One of the easier parts of this involves addressing, which in the UK is notoriously easy, reliable, and easy to process - especially the best-in-class Ordnance Survey stuff like AddressBase Premium, right?

A quick trawl of Github will shed some light on it - especially how much of a pain it is to get ABP into a usable state - and this is data that's core and integral to the service, the "are you a real user, a typo, a fraudster, a data supply issue, or getting things wrong in good or bad faith?" kind of business logic.

And it's doubly hard, because the government requires people to update their license when they change address - which often enough involves a new-build property, where the address (let alone UPRN - sometimes even the USRN!) is completely new to you.

Thinking bigger: imagine sitting at your desk during the first couple of weeks on the job, database validation checks running merrily in the background while you're staring at a screen. There's a mild frown forming on your face. You'd been scrolling over a list of rejected records in front of you, largely looking good - _how did they miss THAT fraud _ you'd briefly chuckled to yourself - but _this_ one...

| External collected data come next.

(** For a reply of well-formed verdicts, [llm_map] maps each string to the
    last verdict carrying it. *)
Lemma build_llm_map_lookup (items : list json) :
  Forall well_formed_verdict items ->
  forall m tr, exists m', build_llm_map items m tr = Ret m' tr /\
    forall s, m' !! s = fold_left (verdict_step s) items (m !! s).
Proof.
  induction 1 as [|r rest Hr Hrest IH]; intros m tr.
  - exists m. split; reflexivity.
  - destruct Hr as (fields & key & -> & Hkey & Hhash).
    destruct (IH (match key with JStr k => <[k := fields]> m | _ => m end) tr) as (m' & Hm & Hlook).
    exists m'. split.
    + simpl. unfold verdict_key. rewrite Hkey.
      unfold mbind, M_bind, mret, M_ret; cbv beta iota. rewrite Hhash. exact Hm.
    + intros s. rewrite Hlook. simpl. f_equal. unfold verdict_step. rewrite Hkey.
      destruct key as [| | | | s'| |]; try reflexivity.
      rewrite lookup_insert. destruct (String.eqb_spec s' s) as [->|Hne].
      * rewrite decide_True by reflexivity. reflexivity.
      * rewrite decide_False by exact Hne. reflexivity.
Qed.

Lemma verdict_for_build (items : list json) (m' : gmap string (list (string * json))) :
  (forall s, m' !! s = fold_left (verdict_step s) items ((∅ : gmap string (list (string * json))) !! s)) ->
  forall s, m' !! s = verdict_for items s.
Proof. intros H s. rewrite H, lookup_empty. reflexivity. Qed.

Lemma map_M_cons {A B} (f : A -> M B) (x : A) (xs : list A) :
  map_M f (x :: xs) = (y ← f x; ys ← map_M f xs; mret (y :: ys)).
Proof. reflexivity. Qed.

(** Appending the parse-failure marker: the trace is untouched, the
    records keep their reference, verdict and URLs, and string notes get
    the marker; an exception raised is not a parse error. *)
Lemma map_M_append_parse_marker (recs : list ref_record) (tr : trace) :
  (Forall (fun r => exists s, notes r = JStr s) recs ->
   map_M append_parse_marker recs tr =
     Ret (map (fun r => set_notes r (JStr (match notes r with JStr s => s | _ => "" end +:+ parse_failure_marker))) recs) tr) /\
  (forall out tr', map_M append_parse_marker recs tr = Ret out tr' ->
     tr' = tr /\ map reference out = map reference recs /\ map search_urls out = map search_urls recs /\
     map verified out = map verified recs) /\
  (forall e tr', map_M append_parse_marker recs tr = Raise e tr' -> is_parse_error e = false /\ tr' = tr) /\
  (forall tr', map_M append_parse_marker recs tr <> Diverge tr').
Proof.
  induction recs as [|r rest IH].
  - split; [reflexivity|]. split; [intros out tr' H; inversion H; auto|].
    split; [intros e tr' H; inversion H|]. intros tr' H; inversion H.
  - destruct IH as (IH1 & IH2 & IH3 & IH4).
    rewrite map_M_cons. set (k := map_M append_parse_marker rest) in *.
    unfold append_parse_marker. unfold_M. unfold raise.
    destruct (notes r) as [| | | |s|items|] eqn:Hn; cbv beta iota;
      try (split; [intros Hall; inversion Hall as [|? ? [s' Hs'] _]; congruence|];
           split; [intros out tr' H; discriminate|];
           split; [intros e tr' H; inversion H; subst; auto|];
           intros tr' H; discriminate).
    (* a [str] or a [list]: the record is updated *)
    all: split; [intros Hall; inversion Hall as [|? ? [s' Hs'] Hall'];
                 first [congruence | rewrite (IH1 Hall'); simpl; rewrite Hn; reflexivity]|].
    all: (split; [|split];
      [ intros out tr' H; destruct (k tr) as [out' tr0| e tr0|tr0] eqn:E;
            inversion H; subst; destruct (IH2 _ _ eq_refl) as (-> & H1 & H2 & H3);
            simpl; rewrite H1, H2, H3; auto
         | intros e tr' H; destruct (k tr) as [out' tr0| e' tr0|tr0] eqn:E;
            inversion H; subst; apply (IH3 _ _ eq_refl)
         | intros tr' H; destruct (k tr) as [out' tr0| e' tr0|tr0] eqn:E;
            inversion H; subst; apply (IH4 _ eq_refl) ]).
Qed.

(** [merge_verdict] keeps the reference and the URLs. *)
Lemma merge_verdict_frame (m : gmap string (list (string * json))) (r : ref_record) :
  reference (merge_verdict m r) = reference r /\ search_urls (merge_verdict m r) = search_urls r.
Proof. unfold merge_verdict. destruct (m !! reference r); split; reflexivity. Qed.

(** Merging the same verdicts twice is merging them once. *)
Lemma merge_verdict_idem (m : gmap string (list (string * json))) (r : ref_record) :
  merge_verdict m (merge_verdict m r) = merge_verdict m r.
Proof.
  unfold merge_verdict. destruct (m !! reference r) as [f|] eqn:E; [|rewrite E; reflexivity].
  simpl. rewrite E. unfold obj_get_default. simpl.
  destruct (obj_get f "notes"); reflexivity.
Qed.

Lemma existsb_has_urls_filter (recs : list ref_record) :
  existsb has_urls recs = true <-> filter (fun r => has_urls r = true) recs <> [].
Proof.
  induction recs as [|r rest IH]; simpl.
  - split; [discriminate|]. intros H. exfalso. apply H. reflexivity.
  - rewrite filter_cons. destruct (has_urls r); simpl.
    + split; [discriminate|reflexivity].
    + exact IH.
Qed.

(** [verify_references_with_llm] once the model has replied [c]. *)
Lemma verify_on_reply (recs : list ref_record) (tr : trace) (c : content) :
  existsb has_urls recs = true -> llm tr (verify_prompt recs) = Replies c ->
  verify_references_with_llm recs tr =
    match parse_json_from_text (flatten_content c) (tr ++ [ELlmCall (verify_prompt recs)]) with
    | Ret (JArr items) tr2 =>
        match build_llm_map items ∅ tr2 with
        | Ret m tr3 => Ret (map (merge_verdict m) recs) tr3
        | Raise e tr3 => if is_parse_error e then map_M append_parse_marker recs tr3 else Raise e tr3
        | Diverge tr3 => Diverge tr3
        end
    | Ret _ tr2 => Ret recs tr2
    | Raise e tr2 => if is_parse_error e then map_M append_parse_marker recs tr2 else Raise e tr2
    | Diverge tr2 => Diverge tr2
    end.
Proof.
  intros Hurls Hllm. apply existsb_has_urls_filter in Hurls.
  unfold verify_references_with_llm.
  destruct (filter (fun r => has_urls r = true) recs) eqn:Hf; [congruence|].
  unfold invoke_llm, try_except. unfold_M. rewrite Hllm.
  destruct (parse_json_from_text (flatten_content c) (tr ++ [ELlmCall (verify_prompt recs)]))
    as [v tr2|e tr2|tr2]; [|reflexivity|reflexivity].
  destruct v as [| | | | |items|]; try reflexivity.
  destruct (build_llm_map items ∅ tr2); reflexivity.
Qed.
(** C10. The run of the script prints the two notices, then the header
    [Creatures to add:] (after an empty line), then one line for each of
    the 17 entries of [CREATURES] in the order of the table, each of the
    form [  - display_name (enum_name): BASE_PATH/folder]; neither
    [get_frames_from_folder] nor [create_sprite_frames] is called, as
    each call of them lists a directory and the run lists none. *)
Theorem script_prints_one_line_per_creature (w : World) :
  run main w
  = ((Print <$>
        [ "Due to Godot's resource format complexity, SpriteFrames should be created in Godot editor.";
          "However, we can still proceed by updating the global_enums.gd with placeholders.";
          LF +:+ "Creatures to add:" ])
       ++ ((fun '(folder, (name, enum)) =>
              Print ("  - " +:+ name +:+ " (" +:+ enum +:+ "): "
                       +:+ fspath (truediv BASE_PATH folder)))
           <$> CREATURES),
     inr tt) ∧
  length CREATURES = 17 ∧
  (∀ p : string, Listdir p ∉ (run main w).1) ∧
  (∀ (w' : World) (p : Path),
     Listdir (fspath p) ∈ (run (get_frames_from_folder p) w').1) ∧
  (∀ (w' : World) (f d e : string),
     Listdir (fspath (truediv BASE_PATH f))
       ∈ (run (create_sprite_frames f d e) w').1).
Proof.
  split; [by rewrite run_main|]. split; [done|]. split; [|split].
  - intros p. rewrite run_main. apply prints_no_listdir.
  - intros w' p. destruct (run_get_frames_first_event w' p) as [tr ->].
    apply list_elem_of_here.
  - intros w' f d e. destruct (run_create_first_event w' f d e) as [tr ->].
    apply list_elem_of_here.
Qed.
Lemma simulate_each_uninitialized fuel k :
  _isInitialized k = false ->
  forall texts w,
    gKeyboardSystem w = Some k ->
    exists w',
      simulate_each cf fuel texts w = Ret (map (fun _ => false) texts, w') /\
      gKeyboardSystem w' = Some k /\
      sourceCalls w' = sourceCalls w /\
      liveSources w' = liveSources w /\
      posted w' = posted w.
Proof.
  intros Hk. induction texts as [|text rest IH]; intros w Eg.
  - exists w. now repeat split.
  - destruct (simulateKeyboardInput_uninitialized fuel text w k Eg Hk)
      as (w1 & Hrun & Eg1 & Hc1 & Hl1 & Hp1).
    destruct (IH w1 Eg1) as (w2 & Hrest & Eg2 & Hc2 & Hl2 & Hp2).
    exists w2. cbn [simulate_each map]. rewrite Hrun, Hrest.
    repeat split; congruence.
Qed.

(** X13. An initialization that failed is kept.  When an insertion finds
    no injector and the platform refuses the event source, the call
    returns failure and leaves the static pointer on an injector that is
    not initialized and holds no source.  From then on, and from any world
    whose injector is not initialized, every insertion and every run of
    insertions returns failure, leaves that same injector in place, posts
    nothing, and calls CGEventSourceCreate no more. *)
Theorem failed_initialization_is_not_retried :
  (forall fuel text w,
      gKeyboardSystem w = None ->
      sourceOk w (sourceCalls w) = false ->
      exists w1,
        AxInsertBinding.simulateKeyboardInput cf fuel text w = Ret (false, w1) /\
        gKeyboardSystem w1 = Some (mkKeyboard None false) /\
        sourceCalls w1 = S (sourceCalls w) /\
        liveSources w1 = liveSources w /\
        posted w1 = posted w /\
        forall fuel' texts,
        exists w2,
          simulate_each cf fuel' texts w1
          = Ret (map (fun _ => false) texts, w2) /\
          gKeyboardSystem w2 = Some (mkKeyboard None false) /\
          sourceCalls w2 = S (sourceCalls w) /\
          liveSources w2 = liveSources w /\
          posted w2 = posted w)
  /\
  (forall fuel text w k,
      gKeyboardSystem w = Some k ->
      _isInitialized k = false ->
      exists w',
        AxInsertBinding.simulateKeyboardInput cf fuel text w = Ret (false, w') /\
        gKeyboardSystem w' = Some k /\
        sourceCalls w' = sourceCalls w /\
        liveSources w' = liveSources w /\
        posted w' = posted w).
Proof.
  split; [|intros fuel text w k; apply simulateKeyboardInput_uninitialized].
  intros fuel text w Eg Hno.
  unfold AxInsertBinding.simulateKeyboardInput.
  rewrite (getKeyboardSystem_no_session
             (emit (Cout (AxSimStart (len text))) w) Eg Hno).
  cbn [_isInitialized negb].
  eexists. split; [reflexivity|].
  assert (Hp : forall t1 t2 t3,
             events_of ((((trace w ++ t1) ++ t2) ++ t3))
             = events_of (trace w) ++ events_of t1 ++ events_of t2
               ++ events_of t3).
  { intros. now rewrite !events_of_app, <- !app_assoc. }
  split; [reflexivity|]. split; [reflexivity|]. split; [reflexivity|].
  split.
  { unfold posted. cbn. rewrite Hp. cbn. now rewrite app_nil_r. }
  intros fuel' texts.
  match goal with |- context [simulate_each cf fuel' texts ?v] =>
    destruct (simulate_each_uninitialized fuel' (mkKeyboard None false)
                eq_refl texts v eq_refl) as (w2 & Hrun & Eg2 & Hc & Hl & Hp2)
  end.
  exists w2. split; [exact Hrun|]. split; [exact Eg2|].
  split; [exact Hc|]. split; [exact Hl|].
  rewrite Hp2. unfold posted. cbn. rewrite Hp. cbn. now rewrite app_nil_r.
Qed.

It's a valid business entity, trading from the valid address, and you've hand-checked both _and_ got a junior who lives nearby to send you a photo of it, and, well, the wit running the business has decided to trade under the name _FUCKOFFEE_, and... that's... just going to have to be someone else's problem, you shrug.

(to be clear: the hard part of the DVLA project is _not_ implementing the coding, database, and systems design work)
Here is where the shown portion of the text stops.